Six hospitalizations later due food allergies before the age of 5, including a few nights in the ICU because of accidentally consuming cow’s milk, I have to say that as parents, it has been a painful and tumultuous journey. In addition, both him and his sister developed asthma at the ages of 3 and 5. Cee had two other hospitalizations due to asthma attacks. Living this allergy and asthma life as a family is a daily challenge and struggle and can be incredibly isolating since no one but other allergy families can fully understand what this is like. He has never eaten anything outside of what I make him in my kitchen. Holidays and birthday parties were incredibly challenging where pizza, cake and pretty much all his life-threatening allergies are ever present. Most of the time, we just didn’t go and politely declined every invitation. Until very recently, we had stopped joining our families for holiday gatherings every year. There were many dark days where my hope faltered and both physical and emotional exhaustion took over.

But we kept pushing forward, worked hard to keep our head above water and stay positive, taking it one day at a time. We surrounded ourselves with wonderful, supportive and empathetic people. Over time, we adjusted to what I say “our normal” looks like and we are managing. Despite all of these limitations and challenges, Em and Cee are thriving. Less frequent are the moments you see me leaping across a room to knock a muffin or cookie out of Cee’s toddler hands or screaming “NO!” or “wait!!” when a poor sweet kid was just trying to share their snack with Em or Cee in a park. As long as we are diligent and careful, they are living their best lives! Cee has a full-time paraprofessional who shadows him at school, keeping him safe and wiping down anything before he touches it. I am so grateful and feel blessed for the community that we live in because I know it’s not like this everywhere.
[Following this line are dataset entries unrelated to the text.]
(* ===== verification/ClientSpec.v ===== *)
(** Client and server together: the requests the client library sends are
    those the server understands, and the replies those the client expects. *)
From Stdlib Require Import ZArith Lia Strings.Byte.
From stdpp Require Import base gmap list fin_maps.
From S2P Require Import Prelude FileIO BufferPool Table Str BTree Myjql MyjqlGet MyjqlInit MyjqlStore DeepStore Net Server ServerSpec Client.
#[local] Open Scope Z_scope.

(** the characters of a buffer before the first zero *)
Fixpoint before_zero (s : list byte) : list byte :=
  match s with [] => [] | b :: s' => if byte_eq_dec b x00 then [] else b :: before_zero s' end.

Lemma c_string_zero s rest : c_string (s ++ x00 :: rest) = Some (before_zero s).
Proof.
  induction s as [|b s IH]; [done|]. simpl. destruct (byte_eq_dec b x00); [done|]. by rewrite IH.
Qed.

Lemma before_zero_id s : x00 ∉ s → before_zero s = s.
Proof.
  induction s as [|b s IH]; [done|]. rewrite not_elem_of_cons. intros [Hb Hs]. simpl.
  destruct (byte_eq_dec b x00); [by subst|]. by rewrite IH.
Qed.

Section rules.
Context (fuel : nat) (junk_rec junk_chunk : list byte) (junk : nat → list byte)
  (sys : syscall → Z) (files : Files).
Context (Hjunk : ∀ n, length (junk n) = n).
Abbreviation exec := (exec fuel junk_rec junk_chunk junk sys files).

Lemma wp_sending_int {A} c (next : prog (outcome A)) inb out n cl db live Φ :
  wp (exec next) Φ (Env (Conn inb (out ++ [int_bytes c]) n cl) db live) →
  wp (exec (sending (send_int c) next)) Φ (Env (Conn inb out (S n) cl) db live).
Proof using. clear Hjunk. intros H. unfold sending. by apply wp_exec_bind, wp_send_int. Qed.

Lemma wp_send_str {A} s (next : Z → prog (outcome A)) inb out n cl db live Φ :
  Z.of_nat (length s) < 2 ^ 31 →
  wp (exec (next (Z.of_nat (length s)))) Φ (Env (Conn inb (out ++ str_msg s) n cl) db live) →
  wp (exec (send_str s next)) Φ (Env (Conn inb out (S (S n)) cl) db live).
Proof using.
  clear Hjunk. intros Hs H. unfold send_str.
  rewrite swrap_id; [|lia|unfold in_s; change (2 ^ (32 - 1)) with (2 ^ 31); lia].
  apply wp_sending_int. unfold sending, send_data. apply wp_exec_bind, wp_exec_bind, wp_exec_guard.
  { apply andb_true_iff. rewrite !Z.leb_le. lia. }
  apply wp_exec_call. cbn [answer]. unfold on_conn, conn_send, wp at 1.
  cbn [e_conn sends inbox outbox closed e_db e_live].
  rewrite Nat2Z.id, firstn_all, (proj2 (Z.eqb_neq _ SOCKET_ERROR)) by (unfold SOCKET_ERROR; lia).
  rewrite <- app_assoc. exact H.
Qed.

Lemma wp_receiving {A} code c (next : Z → prog (outcome A)) inb out n cl db live Φ :
  in_s 32 c → wp (exec (next c)) Φ (Env (Conn inb out n cl) db live) →
  wp (exec (receiving code next)) Φ (Env (Conn (Segment (int_bytes c) :: inb) out n cl) db live).
Proof using. clear Hjunk. intros Hc H. unfold receiving. by apply wp_exec_bind, wp_recv_int. Qed.

Lemma wp_get_value code v inb out n cl db live (Φ : outcome (option (list byte)) → env → Prop) :
  sendable v → Φ (Returns (Some (before_zero v))) (Env (Conn inb out n cl) db live) →
  wp (exec (get_value code)) Φ (Env (Conn (arrived (str_msg v) ++ inb) out n cl) db live).
Proof using Hjunk.
  intros [Hne Hl] H. unfold get_value, arrived, str_msg. rewrite !fmap_cons. simpl app.
  apply wp_receiving. { unfold in_s. change (2 ^ (32 - 1)) with (2 ^ 31). lia. }
  apply wp_exec_bind, wp_exec_guard; [by apply Z.ltb_lt|].
  apply wp_exec_bind, wp_malloc; [done|lia|]. intros b Hb.
  apply wp_exec_bind, wp_recv_into; [done|lia|]. cbv beta iota.
  rewrite (proj2 (Z.eqb_neq _ SOCKET_ERROR)) by (unfold SOCKET_ERROR; lia).
  rewrite Z.eqb_refl. cbn [negb].
  destruct (drop (length v) b) as [|x rest] eqn:E.
  { apply (f_equal length) in E. rewrite length_drop in E. simpl in E. lia. }
  apply wp_exec_bind, wp_set_zero. unfold read_c_string. rewrite c_string_zero.
  apply wp_exec_bind, wp_exec_ret, wp_exec_bind, wp_exec_call. exact H.
Qed.

(** *** The methods *)

(** what [get] makes of a lookup *)
Definition get_outcome (o : option (list byte)) : outcome (option (list byte)) :=
  Returns ((λ v, before_zero (take 1024 v)) <$> o).

Lemma client_get_run k o inb n cl db live :
  sendable k → o ≠ Some [] →
  exec (get k) (Env (Conn (arrived (get_reply o) ++ inb) [] (S (S (S n))) cl) db live) =
    Ok (get_outcome o, Env (Conn inb (get_request k) n cl) db live).
Proof using Hjunk.
  intros [Hne Hl] Ho.
  edestruct (wp_elim (exec (get k)) (λ r e, r = get_outcome o ∧
    e = Env (Conn inb (get_request k) n cl) db live)) as (a & e & H & -> & ->); [|exact H].
  unfold get. apply wp_sending_int, wp_send_str; [lia|].
  destruct o as [v|]; cbn [get_reply].
  - assert (v ≠ []) as Hv by congruence.
    change (arrived (int_bytes 1 :: str_msg (take 1024 v)) ++ inb) with
      (Segment (int_bytes 1) :: (arrived (str_msg (take 1024 v)) ++ inb)).
    apply wp_receiving; [done|]. change (1 =? 0) with false. change (1 =? 1) with true. cbv iota.
    apply wp_get_value; [|done]. split; [by destruct v|]. rewrite length_take. lia.
  - apply wp_receiving; [done|]. by apply wp_exec_ret.
Qed.

Lemma client_get_long_run k inb n cl db live :
  sendable k →
  exec (get k) (Env (Conn (Segment (int_bytes 2) :: inb) [] (S (S (S n))) cl) db live) =
    Ok (Throws key_too_long, Env (Conn inb (get_request k) n cl) db live).
Proof using Hjunk.
  intros [Hne Hl].
  edestruct (wp_elim (exec (get k)) (λ r e, r = Throws key_too_long ∧
    e = Env (Conn inb (get_request k) n cl) db live)) as (a & e & H & -> & ->); [|exact H].
  unfold get. apply wp_sending_int, wp_send_str; [lia|]. apply wp_receiving; [done|]. by apply wp_exec_ret.
Qed.

(** what [set] makes of the code of the reply *)
Definition set_outcome (c : Z) : outcome unit :=
  if c =? 1 then Returns tt else if c =? 2 then Throws key_too_long
  else Throws value_too_long.

Lemma client_set_run k v c inb n cl db live :
  sendable k → sendable v → c = 1 ∨ c = 2 ∨ c = 3 →
  exec (set k v) (Env (Conn (Segment (int_bytes c) :: inb) [] (S (S (S (S (S n))))) cl) db live) =
    Ok (set_outcome c, Env (Conn inb (set_request k v) n cl) db live).
Proof using Hjunk.
  intros [_ Hk] [_ Hv] Hc.
  edestruct (wp_elim (exec (set k v)) (λ r e, r = set_outcome c ∧
    e = Env (Conn inb (set_request k v) n cl) db live)) as (a & e & H & -> & ->); [|exact H].
  unfold set. apply wp_sending_int, wp_send_str; [lia|]. apply wp_send_str; [lia|].
  apply wp_receiving; [by destruct Hc as [->|[->| ->]]|].
  rewrite <- app_assoc. by destruct Hc as [->|[->| ->]]; apply wp_exec_ret.
Qed.

Lemma client_del_run k c inb n cl db live :
  sendable k → c = 1 ∨ c = 2 →
  exec (del k) (Env (Conn (Segment (int_bytes c) :: inb) [] (S (S (S n))) cl) db live) =
    Ok (set_outcome c, Env (Conn inb (del_request k) n cl) db live).
Proof using Hjunk.
  intros [_ Hk] Hc.
  edestruct (wp_elim (exec (del k)) (λ r e, r = set_outcome c ∧
    e = Env (Conn inb (del_request k) n cl) db live)) as (a & e & H & -> & ->); [|exact H].
  unfold del. apply wp_sending_int, wp_send_str; [lia|].
  apply wp_receiving; [by destruct Hc as [->| ->]|]. by destruct Hc as [->| ->]; apply wp_exec_ret.
Qed.
End rules.

(** what a client sees of the map: a value as far as its first zero byte, at
    most 1024 characters of it *)
Definition client_view (D : gmap (list byte) (list byte)) (k : list byte)
    : outcome (option (list byte)) :=
  if MAX_STR_LEN <? Z.of_nat (length k) then Throws key_too_long else get_outcome (D !! k).

(** C31: a get through the whole system: the messages [client::get] sends are a
    request to which the server's turn replies, and from that reply
    [client::get] makes the value stored under the key as far as its first zero
    byte, at most 1024 characters of it, or nothing, or throws for a key of more
    than 1024 characters; the store stands for the same map afterwards. *)
Theorem client_get_round_trip fuel junk_rec junk_chunk junk sys files code k db live cdb clive D d ops :
  (∀ n, length (junk n) = n) → length junk_rec = 20%nat → length junk_chunk = 32%nat →
  database db D d ops → sendable k → D !! k ≠ Some [] → (length k < fuel)%nat →
  d <= Z.of_nat fuel + 1 → (length (default [] (D !! k)) < fuel)%nat →
  get_cost (length k) (length (default [] (D !! k))) d <= ops →
  ∃ reply c m m' db' ops', exec fuel junk_rec junk_chunk junk sys files (serve_turn code)
      (Env (Conn (arrived (get_request k)) [] 3 false) db live) =
    Ok (Continue c, Env (Conn [] reply m false) db' live) ∧
    exec fuel junk_rec junk_chunk junk sys files (get k)
      (Env (Conn (arrived reply) [] 3 false) cdb clive) =
    Ok (client_view D k, Env (Conn [] (get_request k) m' false) cdb clive) ∧
    database db' D d ops'.
Proof.
  intros Hjunk Hjr Hj Hdb Hk Hv Hfk Hd Hfv Hops. unfold client_view. rewrite <- (app_nil_r (arrived (get_request k))).
  destruct (Z.ltb_spec MAX_STR_LEN (Z.of_nat (length k))) as [Hl|Hl].
  - exists [int_bytes 2], 2, 2%nat, O, db, ops.
    split; [by apply serve_get_long_run|]. split; [|done]. by apply client_get_long_run.
  - set (ops' := ops - get_cost (length k) (length (default [] (D !! k))) d).
    destruct (serve_get_run fuel junk_rec junk_chunk junk sys files Hjunk code k [] [] 0 false db live (D !! k)
      (λ db', database db' D d ops')) as (c & m & db' & H & _ & Hd'); [|done|done|].
    { intros value Hvl. apply (myjql_get_run db D d ops); try done. rewrite Hvl. unfold MAX_STR_LEN. lia. }
    exists (get_reply (D !! k)), c, m, O, db', ops'. split; [exact H|]. split; [|exact Hd'].
    rewrite <- (app_nil_r (arrived (get_reply _))). by apply client_get_run.
Qed.

(** C34: a set through the whole system: with a key and a value the server
    takes, the store is changed by exactly one call of [myjql_set] with the
    key and the value, and [client::set] returns; with a longer one the store
    is not touched, and [client::set] throws. *)
Theorem client_set_round_trip fuel junk_rec junk_chunk junk sys files code k v db db' live cdb clive :
  (∀ n, length (junk n) = n) → sendable k → sendable v →
  (if set_code k v =? 1 then
     myjql_set fuel junk_rec junk_chunk (k ++ [x00]) (Z.of_nat (length k)) (v ++ [x00])
       (Z.of_nat (length v)) db = Ok (tt, db')
   else db' = db) →
  ∃ reply, exec fuel junk_rec junk_chunk junk sys files (serve_turn code)
      (Env (Conn (arrived (set_request k v)) [] 1 false) db live) =
    Ok (Continue (set_code k v), Env (Conn [] reply 0 false) db' live) ∧
    exec fuel junk_rec junk_chunk junk sys files (set k v)
      (Env (Conn (arrived reply) [] 5 false) cdb clive) =
    Ok (set_outcome (set_code k v), Env (Conn [] (set_request k v) 0 false) cdb clive).
Proof.
  intros Hjunk Hk Hv Hrun. exists [int_bytes (set_code k v)].
  rewrite <- (app_nil_r (arrived (set_request k v))).
  split; [by apply serve_set_run|]. apply client_set_run; [done..|].
  unfold set_code. repeat case_match; auto.
Qed.

(** likewise for a del *)
Lemma client_del_round_trip fuel junk_rec junk_chunk junk sys files code k db db' live cdb clive :
  (∀ n, length (junk n) = n) → sendable k →
  (if del_code k =? 1 then
     myjql_del fuel junk_rec junk_chunk (k ++ [x00]) (Z.of_nat (length k)) db = Ok (tt, db')
   else db' = db) →
  ∃ reply, exec fuel junk_rec junk_chunk junk sys files (serve_turn code)
      (Env (Conn (arrived (del_request k)) [] 1 false) db live) =
    Ok (Continue (del_code k), Env (Conn [] reply 0 false) db' live) ∧
    exec fuel junk_rec junk_chunk junk sys files (del k)
      (Env (Conn (arrived reply) [] 3 false) cdb clive) =
    Ok (set_outcome (del_code k), Env (Conn [] (del_request k) 0 false) cdb clive).
Proof.
  intros Hjunk Hk Hrun. exists [int_bytes (del_code k)].
  rewrite <- (app_nil_r (arrived (del_request k))).
  split; [by apply serve_del_run|]. apply client_del_run; [done..|].
  unfold del_code. repeat case_match; auto.
Qed.

(** a key of a store of six *)
Lemma client_get_round_trip_witness : ∃ db, database db six_pairs 7 (l_ops six_limits) ∧
  ∃ reply c m m' db' ops', exec deep_fuel (zeros 20) (zeros 32) zeros (λ _, 0) no_files (serve_turn 0)
      (Env (Conn (arrived (get_request [x62])) [] 3 false) db 0) =
    Ok (Continue c, Env (Conn [] reply m false) db' 0) ∧
    exec deep_fuel (zeros 20) (zeros 32) zeros (λ _, 0) no_files (get [x62])
      (Env (Conn (arrived reply) [] 3 false) blank_jql 0) =
    Ok (Returns (Some [x76]), Env (Conn [] (get_request [x62]) m' false) blank_jql 0) ∧
    database db' six_pairs 7 ops'.
Proof.
  destruct six_pairs_store as (s0 & db & _ & _ & Hs). exists db. apply store_database in Hs.
  change (l_depth six_limits) with 7 in Hs. split; [exact Hs|].
  assert (six_pairs !! [x62] = Some [x76]) as E by (vm_compute; reflexivity).
  unshelve epose proof (client_get_round_trip deep_fuel (zeros 20) (zeros 32) zeros (λ _, 0) no_files 0 [x62]
    db 0 blank_jql 0 six_pairs 7 (l_ops six_limits) zeros_length _ _ Hs _ _ _ _ _ _) as H.
  - done.
  - done.
  - done.
  - rewrite E. discriminate.
  - apply Nat.ltb_lt. vm_compute. reflexivity.
  - vm_compute. discriminate.
  - rewrite E. apply Nat.ltb_lt. vm_compute. reflexivity.
  - rewrite E. vm_compute. discriminate.
  - unfold client_view in H. rewrite E in H. exact H.
Defined.

Lemma client_set_round_trip_witness :
  ∃ reply, exec 200 (zeros 20) (zeros 32) zeros (λ _, 0) no_files (serve_turn 0)
      (Env (Conn (arrived (set_request [x6b] [x61])) [] 1 false) new_jql 0) =
    Ok (Continue 1, Env (Conn [] reply 0 false) one_key_jql 0) ∧
    exec 200 (zeros 20) (zeros 32) zeros (λ _, 0) no_files (set [x6b] [x61])
      (Env (Conn (arrived reply) [] 5 false) blank_jql 0) =
    Ok (Returns tt, Env (Conn [] (set_request [x6b] [x61]) 0 false) blank_jql 0).
Proof.
  apply (client_set_round_trip 200 (zeros 20) (zeros 32) zeros (λ _, 0) no_files 0 [x6b] [x61]
    new_jql one_key_jql 0 blank_jql 0 zeros_length); [done|done|].
  vm_compute. reflexivity.
Defined.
My children will always struggle with inclusivity and they have to deal with more than the average kid. But ironically, this is exactly what fuels this intense drive I’ve developed from all of this. This is the bright light that I’ve found that has kept us going and I know it will continue to do so. I’ve become extremely passionate about creating amazing and delicious allergy-free food and treats, so they almost never feel like they’re missing out.

When I started, I didn’t know what sorghum, coconut butter, or aquafaba was (I didn’t even know how to pronounce that last one). I didn’t know that you can use potato puree to make gluten-free and dairy-free pita bread that tastes and eats like regular wheat pita bread. I relied heavily on other food blogs and online videos to get through those emotional and difficult early days. Just hearing or reading about another person or parent somewhere in the world going through the exact same thing was so comforting. Those resources were my lifeline and on the most challenging days, kept me grounded and hopeful. Now I want to be able to help others going through the same thing or similar. As a family, we’ve come a long way and the Hubs and I still have a deep love of food. Our food adventures with the kids are the absolute opposite of what I imagined, but we are definitely on an amazingly unique food adventure nonetheless. Whatever your story or situation, there is incredible joy in food, even free from foods. Thanks for listening. Hugs.